**What the exercise asks**
Among the entries below, one stretch runs from the line that contains "(** [C38] Two" through the line that contains "Theorem upload_shares_collection st". Repeat that stretch exactly, ends included, and only that.

(Stored data entries)
____________________

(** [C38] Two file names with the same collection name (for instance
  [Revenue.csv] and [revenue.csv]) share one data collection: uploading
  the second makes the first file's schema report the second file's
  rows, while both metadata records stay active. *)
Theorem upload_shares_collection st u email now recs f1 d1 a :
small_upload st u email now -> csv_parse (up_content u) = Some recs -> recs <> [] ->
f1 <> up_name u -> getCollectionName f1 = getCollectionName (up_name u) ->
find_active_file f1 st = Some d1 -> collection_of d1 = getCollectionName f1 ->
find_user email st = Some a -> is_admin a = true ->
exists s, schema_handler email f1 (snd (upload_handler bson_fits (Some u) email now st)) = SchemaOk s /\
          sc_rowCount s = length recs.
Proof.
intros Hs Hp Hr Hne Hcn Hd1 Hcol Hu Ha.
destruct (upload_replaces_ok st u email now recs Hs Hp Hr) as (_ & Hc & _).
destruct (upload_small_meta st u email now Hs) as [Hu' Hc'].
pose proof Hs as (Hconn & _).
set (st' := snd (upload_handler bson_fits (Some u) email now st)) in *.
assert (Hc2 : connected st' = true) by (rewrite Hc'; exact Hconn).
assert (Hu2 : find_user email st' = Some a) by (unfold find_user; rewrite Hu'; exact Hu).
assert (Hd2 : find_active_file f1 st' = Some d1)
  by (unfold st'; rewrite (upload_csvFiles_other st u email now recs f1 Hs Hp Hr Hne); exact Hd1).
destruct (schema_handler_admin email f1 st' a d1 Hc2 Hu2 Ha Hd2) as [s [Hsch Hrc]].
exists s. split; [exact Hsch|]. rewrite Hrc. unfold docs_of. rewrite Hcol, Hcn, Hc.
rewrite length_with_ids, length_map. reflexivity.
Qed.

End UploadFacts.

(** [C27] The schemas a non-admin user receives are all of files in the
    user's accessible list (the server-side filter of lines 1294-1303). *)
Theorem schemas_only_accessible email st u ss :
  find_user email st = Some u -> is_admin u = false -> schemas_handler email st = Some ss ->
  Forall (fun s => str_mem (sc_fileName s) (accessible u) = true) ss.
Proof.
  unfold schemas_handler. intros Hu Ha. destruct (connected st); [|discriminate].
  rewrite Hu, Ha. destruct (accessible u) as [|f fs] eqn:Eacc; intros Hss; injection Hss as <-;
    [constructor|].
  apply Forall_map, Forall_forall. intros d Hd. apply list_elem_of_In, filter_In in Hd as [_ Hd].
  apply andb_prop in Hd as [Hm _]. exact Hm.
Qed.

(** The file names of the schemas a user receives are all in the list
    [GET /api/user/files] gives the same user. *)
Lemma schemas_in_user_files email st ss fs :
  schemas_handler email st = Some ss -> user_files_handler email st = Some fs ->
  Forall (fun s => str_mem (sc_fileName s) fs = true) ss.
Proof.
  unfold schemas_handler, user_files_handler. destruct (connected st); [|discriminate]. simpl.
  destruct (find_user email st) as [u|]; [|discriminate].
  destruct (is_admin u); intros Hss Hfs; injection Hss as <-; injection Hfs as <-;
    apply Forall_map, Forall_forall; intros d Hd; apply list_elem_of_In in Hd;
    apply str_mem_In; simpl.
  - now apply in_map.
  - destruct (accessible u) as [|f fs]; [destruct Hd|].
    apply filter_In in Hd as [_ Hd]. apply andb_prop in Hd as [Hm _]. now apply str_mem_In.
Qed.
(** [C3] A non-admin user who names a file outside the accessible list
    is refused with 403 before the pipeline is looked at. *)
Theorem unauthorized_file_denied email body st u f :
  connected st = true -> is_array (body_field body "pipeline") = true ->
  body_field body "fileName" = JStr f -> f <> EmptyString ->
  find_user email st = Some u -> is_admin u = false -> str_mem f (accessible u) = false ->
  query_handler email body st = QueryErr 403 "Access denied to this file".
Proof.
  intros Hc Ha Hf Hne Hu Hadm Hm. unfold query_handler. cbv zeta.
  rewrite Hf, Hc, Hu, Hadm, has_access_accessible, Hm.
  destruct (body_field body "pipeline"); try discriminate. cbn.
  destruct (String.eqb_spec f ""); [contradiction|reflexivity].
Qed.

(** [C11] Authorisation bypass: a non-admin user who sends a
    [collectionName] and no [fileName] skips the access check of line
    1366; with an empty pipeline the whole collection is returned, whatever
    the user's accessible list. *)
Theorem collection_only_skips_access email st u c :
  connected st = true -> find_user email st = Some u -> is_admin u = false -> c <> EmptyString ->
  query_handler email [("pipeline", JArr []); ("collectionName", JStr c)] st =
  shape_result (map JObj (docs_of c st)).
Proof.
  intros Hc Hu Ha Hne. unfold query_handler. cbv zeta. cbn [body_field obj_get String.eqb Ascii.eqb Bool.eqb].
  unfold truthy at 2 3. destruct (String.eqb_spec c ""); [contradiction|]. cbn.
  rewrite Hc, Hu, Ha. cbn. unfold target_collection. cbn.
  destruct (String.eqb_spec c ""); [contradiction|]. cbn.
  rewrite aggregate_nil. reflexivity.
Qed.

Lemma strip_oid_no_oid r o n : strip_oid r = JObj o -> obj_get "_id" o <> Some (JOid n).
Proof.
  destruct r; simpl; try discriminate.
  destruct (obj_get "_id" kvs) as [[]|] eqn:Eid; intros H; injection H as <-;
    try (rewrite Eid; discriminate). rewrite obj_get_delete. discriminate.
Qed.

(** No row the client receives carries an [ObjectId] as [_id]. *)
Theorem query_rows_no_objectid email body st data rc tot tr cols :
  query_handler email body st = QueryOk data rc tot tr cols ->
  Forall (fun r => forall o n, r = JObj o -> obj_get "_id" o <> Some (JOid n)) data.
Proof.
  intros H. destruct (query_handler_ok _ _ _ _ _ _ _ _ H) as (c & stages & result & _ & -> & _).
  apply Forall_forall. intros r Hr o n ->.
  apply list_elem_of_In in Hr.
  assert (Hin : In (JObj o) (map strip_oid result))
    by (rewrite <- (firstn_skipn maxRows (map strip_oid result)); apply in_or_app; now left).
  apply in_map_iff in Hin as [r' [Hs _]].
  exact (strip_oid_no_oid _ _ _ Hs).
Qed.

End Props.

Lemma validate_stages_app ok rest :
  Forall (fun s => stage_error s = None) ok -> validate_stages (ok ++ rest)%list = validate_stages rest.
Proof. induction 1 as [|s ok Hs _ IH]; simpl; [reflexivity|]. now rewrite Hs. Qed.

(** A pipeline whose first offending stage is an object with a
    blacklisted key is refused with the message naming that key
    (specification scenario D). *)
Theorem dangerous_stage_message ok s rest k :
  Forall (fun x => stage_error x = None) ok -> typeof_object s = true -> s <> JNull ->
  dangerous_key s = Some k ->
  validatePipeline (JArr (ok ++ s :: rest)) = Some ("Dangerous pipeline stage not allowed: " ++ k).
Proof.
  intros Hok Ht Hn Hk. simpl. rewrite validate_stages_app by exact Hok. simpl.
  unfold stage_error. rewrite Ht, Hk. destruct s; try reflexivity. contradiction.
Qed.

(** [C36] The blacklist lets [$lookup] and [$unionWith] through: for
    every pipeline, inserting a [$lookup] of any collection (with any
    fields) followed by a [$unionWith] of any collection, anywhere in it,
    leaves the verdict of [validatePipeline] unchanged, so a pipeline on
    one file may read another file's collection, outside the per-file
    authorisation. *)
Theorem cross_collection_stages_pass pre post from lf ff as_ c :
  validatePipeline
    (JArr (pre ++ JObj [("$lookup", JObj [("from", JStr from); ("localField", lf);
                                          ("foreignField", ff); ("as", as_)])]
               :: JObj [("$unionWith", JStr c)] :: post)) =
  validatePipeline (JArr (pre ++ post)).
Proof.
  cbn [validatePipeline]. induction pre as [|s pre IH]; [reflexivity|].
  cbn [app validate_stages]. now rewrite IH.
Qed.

____________________

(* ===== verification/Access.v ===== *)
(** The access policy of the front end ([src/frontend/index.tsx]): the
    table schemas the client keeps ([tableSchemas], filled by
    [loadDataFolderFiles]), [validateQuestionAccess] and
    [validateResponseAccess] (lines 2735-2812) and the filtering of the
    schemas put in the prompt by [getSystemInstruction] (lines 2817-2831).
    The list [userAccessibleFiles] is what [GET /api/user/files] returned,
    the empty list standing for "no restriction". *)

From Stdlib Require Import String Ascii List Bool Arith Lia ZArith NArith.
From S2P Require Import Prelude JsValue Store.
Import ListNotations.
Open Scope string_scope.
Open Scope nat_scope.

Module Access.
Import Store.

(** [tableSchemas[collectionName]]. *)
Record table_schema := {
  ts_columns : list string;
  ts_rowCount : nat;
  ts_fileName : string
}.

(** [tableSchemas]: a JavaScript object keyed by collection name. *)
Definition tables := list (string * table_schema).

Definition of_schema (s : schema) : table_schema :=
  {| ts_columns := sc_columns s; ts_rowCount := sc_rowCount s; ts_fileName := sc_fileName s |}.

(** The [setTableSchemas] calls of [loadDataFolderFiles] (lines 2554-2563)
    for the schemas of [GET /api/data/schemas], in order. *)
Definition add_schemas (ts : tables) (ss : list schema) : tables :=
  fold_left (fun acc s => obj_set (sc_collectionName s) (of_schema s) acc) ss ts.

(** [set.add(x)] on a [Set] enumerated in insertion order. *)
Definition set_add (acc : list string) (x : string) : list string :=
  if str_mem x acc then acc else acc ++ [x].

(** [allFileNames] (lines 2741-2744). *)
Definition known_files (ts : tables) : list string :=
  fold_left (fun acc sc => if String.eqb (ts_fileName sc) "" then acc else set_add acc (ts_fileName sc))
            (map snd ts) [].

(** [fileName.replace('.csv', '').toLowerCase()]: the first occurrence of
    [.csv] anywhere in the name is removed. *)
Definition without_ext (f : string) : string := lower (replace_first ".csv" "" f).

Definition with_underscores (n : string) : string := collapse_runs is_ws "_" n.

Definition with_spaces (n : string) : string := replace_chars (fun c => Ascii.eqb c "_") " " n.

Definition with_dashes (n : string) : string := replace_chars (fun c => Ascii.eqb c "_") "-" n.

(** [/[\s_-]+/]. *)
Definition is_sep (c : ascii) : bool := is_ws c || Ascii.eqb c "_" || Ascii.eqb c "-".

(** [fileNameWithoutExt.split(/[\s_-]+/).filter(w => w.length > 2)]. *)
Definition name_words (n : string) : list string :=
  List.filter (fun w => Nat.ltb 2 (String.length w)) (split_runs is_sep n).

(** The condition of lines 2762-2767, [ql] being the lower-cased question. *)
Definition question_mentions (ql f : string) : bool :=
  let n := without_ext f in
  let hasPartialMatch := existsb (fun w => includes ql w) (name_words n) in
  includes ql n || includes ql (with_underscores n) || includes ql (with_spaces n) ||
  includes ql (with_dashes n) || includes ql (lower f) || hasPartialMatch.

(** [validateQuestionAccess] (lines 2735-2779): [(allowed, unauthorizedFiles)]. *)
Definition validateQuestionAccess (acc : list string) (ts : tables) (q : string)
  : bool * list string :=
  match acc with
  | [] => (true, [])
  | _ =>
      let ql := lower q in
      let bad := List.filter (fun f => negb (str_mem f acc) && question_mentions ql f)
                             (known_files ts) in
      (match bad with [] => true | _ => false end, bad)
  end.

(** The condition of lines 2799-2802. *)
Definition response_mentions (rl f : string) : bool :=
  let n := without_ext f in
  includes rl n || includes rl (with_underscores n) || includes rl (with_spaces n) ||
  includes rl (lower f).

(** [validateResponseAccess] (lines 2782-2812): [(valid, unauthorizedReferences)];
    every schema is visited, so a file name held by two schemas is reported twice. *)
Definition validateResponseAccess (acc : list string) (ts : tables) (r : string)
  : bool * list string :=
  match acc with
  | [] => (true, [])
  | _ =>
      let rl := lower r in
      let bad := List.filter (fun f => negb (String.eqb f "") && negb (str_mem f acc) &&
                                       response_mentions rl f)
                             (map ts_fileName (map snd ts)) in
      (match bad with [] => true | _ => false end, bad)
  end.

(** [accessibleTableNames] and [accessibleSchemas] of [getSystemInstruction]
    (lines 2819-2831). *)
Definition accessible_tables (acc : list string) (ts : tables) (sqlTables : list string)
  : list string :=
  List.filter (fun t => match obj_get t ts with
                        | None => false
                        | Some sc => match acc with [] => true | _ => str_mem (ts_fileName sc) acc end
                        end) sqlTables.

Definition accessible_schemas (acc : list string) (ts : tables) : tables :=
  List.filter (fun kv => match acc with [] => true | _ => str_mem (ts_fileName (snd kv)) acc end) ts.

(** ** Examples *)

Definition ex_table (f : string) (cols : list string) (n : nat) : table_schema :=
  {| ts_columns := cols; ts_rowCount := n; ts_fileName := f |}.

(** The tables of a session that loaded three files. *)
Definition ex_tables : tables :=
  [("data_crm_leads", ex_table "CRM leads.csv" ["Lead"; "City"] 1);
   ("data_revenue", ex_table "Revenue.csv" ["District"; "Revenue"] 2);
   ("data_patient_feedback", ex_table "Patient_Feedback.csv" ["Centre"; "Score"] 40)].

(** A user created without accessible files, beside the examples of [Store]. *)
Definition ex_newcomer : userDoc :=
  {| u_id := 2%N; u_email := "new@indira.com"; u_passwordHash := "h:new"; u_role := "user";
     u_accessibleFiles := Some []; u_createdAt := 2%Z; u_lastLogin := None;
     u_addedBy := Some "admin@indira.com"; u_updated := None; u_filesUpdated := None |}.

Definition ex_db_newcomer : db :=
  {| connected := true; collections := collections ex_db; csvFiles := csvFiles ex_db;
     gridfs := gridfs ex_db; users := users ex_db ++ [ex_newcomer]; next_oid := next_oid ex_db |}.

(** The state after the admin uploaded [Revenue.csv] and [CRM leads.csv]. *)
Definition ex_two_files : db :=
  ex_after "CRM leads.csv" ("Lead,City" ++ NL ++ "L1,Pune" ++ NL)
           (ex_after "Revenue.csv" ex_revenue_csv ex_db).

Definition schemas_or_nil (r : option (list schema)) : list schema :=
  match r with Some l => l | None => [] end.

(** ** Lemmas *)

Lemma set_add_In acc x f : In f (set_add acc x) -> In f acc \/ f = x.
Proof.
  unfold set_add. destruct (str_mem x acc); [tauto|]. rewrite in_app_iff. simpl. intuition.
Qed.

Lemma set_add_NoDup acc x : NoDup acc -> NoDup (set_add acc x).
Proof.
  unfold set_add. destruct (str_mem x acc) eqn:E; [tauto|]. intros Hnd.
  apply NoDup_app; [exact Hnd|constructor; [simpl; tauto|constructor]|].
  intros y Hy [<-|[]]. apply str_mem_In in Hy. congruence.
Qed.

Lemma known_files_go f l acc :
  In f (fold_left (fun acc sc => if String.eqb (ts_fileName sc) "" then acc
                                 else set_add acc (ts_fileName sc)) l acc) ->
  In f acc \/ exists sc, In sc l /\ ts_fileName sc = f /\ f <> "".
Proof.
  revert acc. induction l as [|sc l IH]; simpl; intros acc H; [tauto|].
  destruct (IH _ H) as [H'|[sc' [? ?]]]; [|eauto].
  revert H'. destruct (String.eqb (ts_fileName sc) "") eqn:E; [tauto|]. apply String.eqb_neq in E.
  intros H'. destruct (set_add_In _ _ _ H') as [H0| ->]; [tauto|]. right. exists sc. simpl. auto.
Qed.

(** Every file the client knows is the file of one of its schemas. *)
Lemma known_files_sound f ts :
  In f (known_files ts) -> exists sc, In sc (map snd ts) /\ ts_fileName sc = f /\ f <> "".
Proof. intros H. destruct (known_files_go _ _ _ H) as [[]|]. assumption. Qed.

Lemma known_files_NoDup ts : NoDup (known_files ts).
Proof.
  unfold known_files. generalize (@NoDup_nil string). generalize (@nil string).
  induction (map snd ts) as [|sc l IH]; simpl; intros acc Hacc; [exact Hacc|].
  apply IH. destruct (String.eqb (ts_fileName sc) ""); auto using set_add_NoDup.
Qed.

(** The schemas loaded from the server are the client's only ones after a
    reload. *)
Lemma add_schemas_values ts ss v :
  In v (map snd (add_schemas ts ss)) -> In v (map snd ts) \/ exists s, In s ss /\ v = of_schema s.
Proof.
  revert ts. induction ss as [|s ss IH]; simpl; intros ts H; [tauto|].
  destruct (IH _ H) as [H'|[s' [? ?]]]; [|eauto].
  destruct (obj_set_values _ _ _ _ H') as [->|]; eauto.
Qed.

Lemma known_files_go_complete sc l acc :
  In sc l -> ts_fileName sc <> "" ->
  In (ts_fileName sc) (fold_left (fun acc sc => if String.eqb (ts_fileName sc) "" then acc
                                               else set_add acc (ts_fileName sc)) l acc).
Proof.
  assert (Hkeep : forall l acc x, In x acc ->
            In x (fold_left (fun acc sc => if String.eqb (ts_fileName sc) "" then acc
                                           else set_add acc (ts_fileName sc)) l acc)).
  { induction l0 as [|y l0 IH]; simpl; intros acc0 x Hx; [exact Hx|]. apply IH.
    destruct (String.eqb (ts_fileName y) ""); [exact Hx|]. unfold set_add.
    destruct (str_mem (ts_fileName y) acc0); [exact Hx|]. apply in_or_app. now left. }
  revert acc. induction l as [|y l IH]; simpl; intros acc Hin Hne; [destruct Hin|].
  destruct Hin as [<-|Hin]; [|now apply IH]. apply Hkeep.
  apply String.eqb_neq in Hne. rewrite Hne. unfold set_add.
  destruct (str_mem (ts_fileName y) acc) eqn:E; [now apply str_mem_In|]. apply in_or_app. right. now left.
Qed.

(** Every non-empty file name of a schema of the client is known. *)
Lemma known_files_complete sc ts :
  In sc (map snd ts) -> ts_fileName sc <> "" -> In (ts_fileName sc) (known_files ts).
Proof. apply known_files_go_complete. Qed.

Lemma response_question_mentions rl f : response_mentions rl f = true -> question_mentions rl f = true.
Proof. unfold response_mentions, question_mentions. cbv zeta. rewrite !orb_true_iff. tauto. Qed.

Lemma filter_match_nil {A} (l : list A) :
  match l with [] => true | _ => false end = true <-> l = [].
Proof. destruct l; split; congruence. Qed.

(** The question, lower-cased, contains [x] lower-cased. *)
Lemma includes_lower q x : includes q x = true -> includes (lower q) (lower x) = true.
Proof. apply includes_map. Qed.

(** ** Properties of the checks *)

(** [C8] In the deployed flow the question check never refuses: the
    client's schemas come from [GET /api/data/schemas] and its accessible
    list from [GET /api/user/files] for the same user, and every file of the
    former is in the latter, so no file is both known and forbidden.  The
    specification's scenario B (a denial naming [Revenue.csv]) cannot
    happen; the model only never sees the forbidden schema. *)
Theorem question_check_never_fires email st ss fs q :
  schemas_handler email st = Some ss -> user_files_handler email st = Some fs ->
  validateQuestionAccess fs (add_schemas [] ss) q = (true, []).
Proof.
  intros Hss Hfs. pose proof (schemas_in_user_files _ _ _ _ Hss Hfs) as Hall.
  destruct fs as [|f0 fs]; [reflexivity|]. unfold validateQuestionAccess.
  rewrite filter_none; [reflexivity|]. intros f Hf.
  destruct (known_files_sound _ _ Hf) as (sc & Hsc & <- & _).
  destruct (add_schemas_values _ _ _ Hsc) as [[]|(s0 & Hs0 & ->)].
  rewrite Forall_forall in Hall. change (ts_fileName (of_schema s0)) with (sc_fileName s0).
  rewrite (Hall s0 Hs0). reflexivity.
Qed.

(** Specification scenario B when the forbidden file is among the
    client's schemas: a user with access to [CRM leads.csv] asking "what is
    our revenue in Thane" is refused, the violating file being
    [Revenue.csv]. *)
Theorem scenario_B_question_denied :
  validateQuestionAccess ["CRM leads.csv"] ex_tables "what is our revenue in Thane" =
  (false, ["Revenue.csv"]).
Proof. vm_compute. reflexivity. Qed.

____________________

**Answer space**
(** [C38] Two file names with the same collection name (for instance
  [Revenue.csv] and [revenue.csv]) share one data collection: uploading
  the second makes the first file's schema report the second file's
  rows, while both metadata records stay active. *)
Theorem upload_shares_collection st u email now recs f1 d1 a :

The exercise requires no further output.